La violencia es la amenaza que resurge como espectáculo de la crisis. Nada más equivocado, sin embargo, que esperar un escenario a la griega. La helenización deseada por el mando encuentra en la erótica de la capucha su eco necesario en el cuerpo social. Por eso la pornografización de las luchas requiere de encapuchados quemando contenedores y líderes neocon asegurando que calle es suya. La auténtica violencia por venir, sin embargo, es muy otra, de carácter inequívocamente político y molecular, capaz de hacer cambiar el miedo de bando. En eso consistirá el antagonismo de la ola de movilizaciones en curso.
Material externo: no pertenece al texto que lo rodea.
Definition set_risk (x : RiskEngine.t) (s : t) : t :=
  mk x (performance_metrics_ s) (instruments_ s) (client_sockets_ s) (client_risk_ids_ s)
     (journal_ s) (multicast_publisher_ s) (next_sequence_number_ s) (next_risk_client_id_ s)
     (recovery_state_ s) (lifecycle_ s) (output s).
Definition set_metrics (x : PerformanceMetrics.t) (s : t) : t :=
  mk (risk_engine_ s) x (instruments_ s) (client_sockets_ s) (client_risk_ids_ s)
     (journal_ s) (multicast_publisher_ s) (next_sequence_number_ s) (next_risk_client_id_ s)
     (recovery_state_ s) (lifecycle_ s) (output s).
Definition set_instruments (x : gmap string InstrumentState.t) (s : t) : t :=
  mk (risk_engine_ s) (performance_metrics_ s) x (client_sockets_ s) (client_risk_ids_ s)
     (journal_ s) (multicast_publisher_ s) (next_sequence_number_ s) (next_risk_client_id_ s)
     (recovery_state_ s) (lifecycle_ s) (output s).
Definition set_clients (sockets : list Z) (ids : gmap Z Z) (next : Z) (s : t) : t :=
  mk (risk_engine_ s) (performance_metrics_ s) (instruments_ s) sockets ids
     (journal_ s) (multicast_publisher_ s) (next_sequence_number_ s) next
     (recovery_state_ s) (lifecycle_ s) (output s).
Definition set_journal (x : option (list byte)) (s : t) : t :=
  mk (risk_engine_ s) (performance_metrics_ s) (instruments_ s) (client_sockets_ s)
     (client_risk_ids_ s) x (multicast_publisher_ s) (next_sequence_number_ s)
     (next_risk_client_id_ s) (recovery_state_ s) (lifecycle_ s) (output s).
Definition set_sequence (x : Z) (s : t) : t :=
  mk (risk_engine_ s) (performance_metrics_ s) (instruments_ s) (client_sockets_ s)
     (client_risk_ids_ s) (journal_ s) (multicast_publisher_ s) x
     (next_risk_client_id_ s) (recovery_state_ s) (lifecycle_ s) (output s).
Definition set_recovery (x : RecoveryState.t) (s : t) : t :=
  mk (risk_engine_ s) (performance_metrics_ s) (instruments_ s) (client_sockets_ s)
     (client_risk_ids_ s) (journal_ s) (multicast_publisher_ s) (next_sequence_number_ s)
     (next_risk_client_id_ s) x (lifecycle_ s) (output s).
Definition set_lifecycle (x : Lifecycle.t) (publisher : bool) (s : t) : t :=
  mk (risk_engine_ s) (performance_metrics_ s) (instruments_ s) (client_sockets_ s)
     (client_risk_ids_ s) (journal_ s) publisher (next_sequence_number_ s)
     (next_risk_client_id_ s) (recovery_state_ s) x (output s).
Definition add_output (x : list (Destination * list byte)) (s : t) : t :=
  mk (risk_engine_ s) (performance_metrics_ s) (instruments_ s) (client_sockets_ s)
     (client_risk_ids_ s) (journal_ s) (multicast_publisher_ s) (next_sequence_number_ s)
     (next_risk_client_id_ s) (recovery_state_ s) (lifecycle_ s) (output s ++ x).

(* a handler also has the trade buffer of its client's thread *)
Abbreviation Handler := (M (t * TradeBuffer.t)).

Definition server : Handler t := λ st, (Ok st.1, st).
Definition on_server (f : t → t) : Handler unit := modify (λ st, (f st.1, st.2)).
Definition on_risk (f : RiskEngine.t → RiskEngine.t) : Handler unit :=
  on_server (λ s, set_risk (f (risk_engine_ s)) s).
Definition on_metrics (f : PerformanceMetrics.t → PerformanceMetrics.t) : Handler unit :=
  on_server (λ s, set_metrics (f (performance_metrics_ s)) s).
Definition clear_trades : Handler unit := modify (λ st, (st.1, TradeBuffer.clear st.2)).
(* the trades the buffer holds, as a range-for sees them *)
Definition buffered_trades : Handler (list Trade) :=
  λ st, (TradeBuffer.to_vector st.2, st).

(** ** Clients and instruments *)

Definition register_client (client_socket : Z) (s : t) : t :=
  let risk_client_id := next_risk_client_id_ s in
  set_clients (client_sockets_ s ++ [client_socket])
    (<[client_socket := risk_client_id]> (client_risk_ids_ s))
    (u64 (risk_client_id + 1)) s.

Fixpoint erase_first (x : Z) (l : list Z) : list Z :=
  match l with
  | [] => []
  | y :: l' => if x =? y then l' else y :: erase_first x l'
  end.

Definition unregister_client (client_socket : Z) (s : t) : t :=
  set_clients (erase_first client_socket (client_sockets_ s))
    (delete client_socket (client_risk_ids_ s)) (next_risk_client_id_ s) s.

Definition risk_client_id_for_socket (client_socket : Z) (s : t) : Z :=
  default RiskEngine.invalid_risk_client_id (client_risk_ids_ s !! client_socket).

Definition set_global_kill_switch (enabled : bool) (s : t) : t :=
  set_risk (RiskEngine.set_global_kill_switch enabled (risk_engine_ s)) s.

(* instruments_.try_emplace(symbol) *)
Definition instrument_for (symbol : string) (s : t) : t :=
  match instruments_ s !! symbol with
  | Some _ => s
  | None => set_instruments (<[symbol := InstrumentState.new]> (instruments_ s)) s
  end.

Definition find_instrument (symbol : string) (s : t) : option InstrumentState.t :=
  instruments_ s !! symbol.

(* the instrument a reference denotes *)
Definition instrument (symbol : string) : Handler InstrumentState.t :=
  λ st, match instruments_ st.1 !! symbol with
        | Some i => (Ok i, st)
        | None => (Throw (Undefined "dangling instrument"), st)
        end.

Definition on_owners (symbol : string)
    (f : gmap OrderId OrderOwner.t → gmap OrderId OrderOwner.t) : Handler unit :=
  on_server (λ s, set_instruments
    (alter (λ i, InstrumentState.set_owners (f (InstrumentState.order_owners i)) i) symbol
       (instruments_ s)) s).

(* an engine operation on an instrument's book and the thread's trade buffer *)
Definition on_engine {A} (symbol : string) (m : M (OrderBook.t * TradeBuffer.t) A) : Handler A :=
  λ st, match instruments_ st.1 !! symbol with
        | None => (Throw (Undefined "dangling instrument"), st)
        | Some i =>
            let '(x, (book, trades)) := m (InstrumentState.book i, st.2) in
            (x, (set_instruments (<[symbol := InstrumentState.set_book book i]>
                                    (instruments_ st.1)) st.1, trades))
        end.

Definition find_order (symbol : string) (order_id : OrderId) : Handler (option Order) :=
  i <- instrument symbol ;; lift (OrderBook.find_order (InstrumentState.book i) order_id).

Definition order_exists (symbol : string) (order_id : OrderId) : Handler bool :=
  o <- find_order symbol order_id ;;
  ret (match o with Some _ => true | None => false end).
Lemma safe_reference side book : safe known (lift (market_reference_price side book)).
Proof. intros st Hs. unfold lift. by destruct (reference_Ok side book) as [x ->]. Qed.

(** An engine call on a known instrument. *)
Lemma safe_engine {A} (m : M (OrderBook.t * TradeBuffer.t) A) :
  (∀ st, sound st → proper_exit (m st).1 ∧ sound (m st).2) → safe known (on_engine symbol m).
Proof.
  intros Hm st Hs. destruct (instrument_known st Hs) as (i & Hi & _ & Hsound).
  unfold on_engine. rewrite Hi. destruct (Hm _ Hsound) as [Hr Hsound'].
  destruct (m (InstrumentState.book i, st.2)) as [x [book trades]]. cbn [fst snd] in *.
  split; [done|]. pose proof (MatchingEngine.sound_trades _ Hsound') as Hok.
  destruct Hs as [Hb Hs Hk]. split; [done| |].
  - intros symbol' j Hj. simpl in Hj. destruct (decide (symbol' = symbol)) as [->|].
    + rewrite lookup_insert_eq in Hj. by injection Hj as <-.
    + rewrite lookup_insert_ne in Hj by done. eapply sound_other; [done|by apply (Hs symbol')].
  - intros symbol' Hs'. simpl. destruct (decide (symbol' = symbol)) as [->|].
    + rewrite lookup_insert_eq. by eexists.
    + rewrite lookup_insert_ne by done. by apply Hk.
Qed.
End instrument.

#[export] Hint Resolve safe_instrument safe_find_order safe_snapshot safe_reference : safe.

(** ** The handlers *)

Section handlers.
Context (io : list byte → list byte → option nat).
Context (elapsed : t → Z).
Context (set_order : list OrderId → list OrderId).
De momento, sin embargo, asistiremos a la forma vacía del contencioso que no acaba de morir. Y mientras el espectáculo se reproduce hasta agotar su potencia expresiva en la monotonía estéril del contenedor quemado, el repertorio modular de acción sigue, ciclo a ciclo, rekombinando, buscando las prácticas semióticas constituyentes que reconfiguren agonísticamente el movimiento proyectándolo más allá del presente estado de cosas. Que nadie se sorprenda si a todos nos sorprende. Será imprevisto, inesperado siempre, el poder constituyente.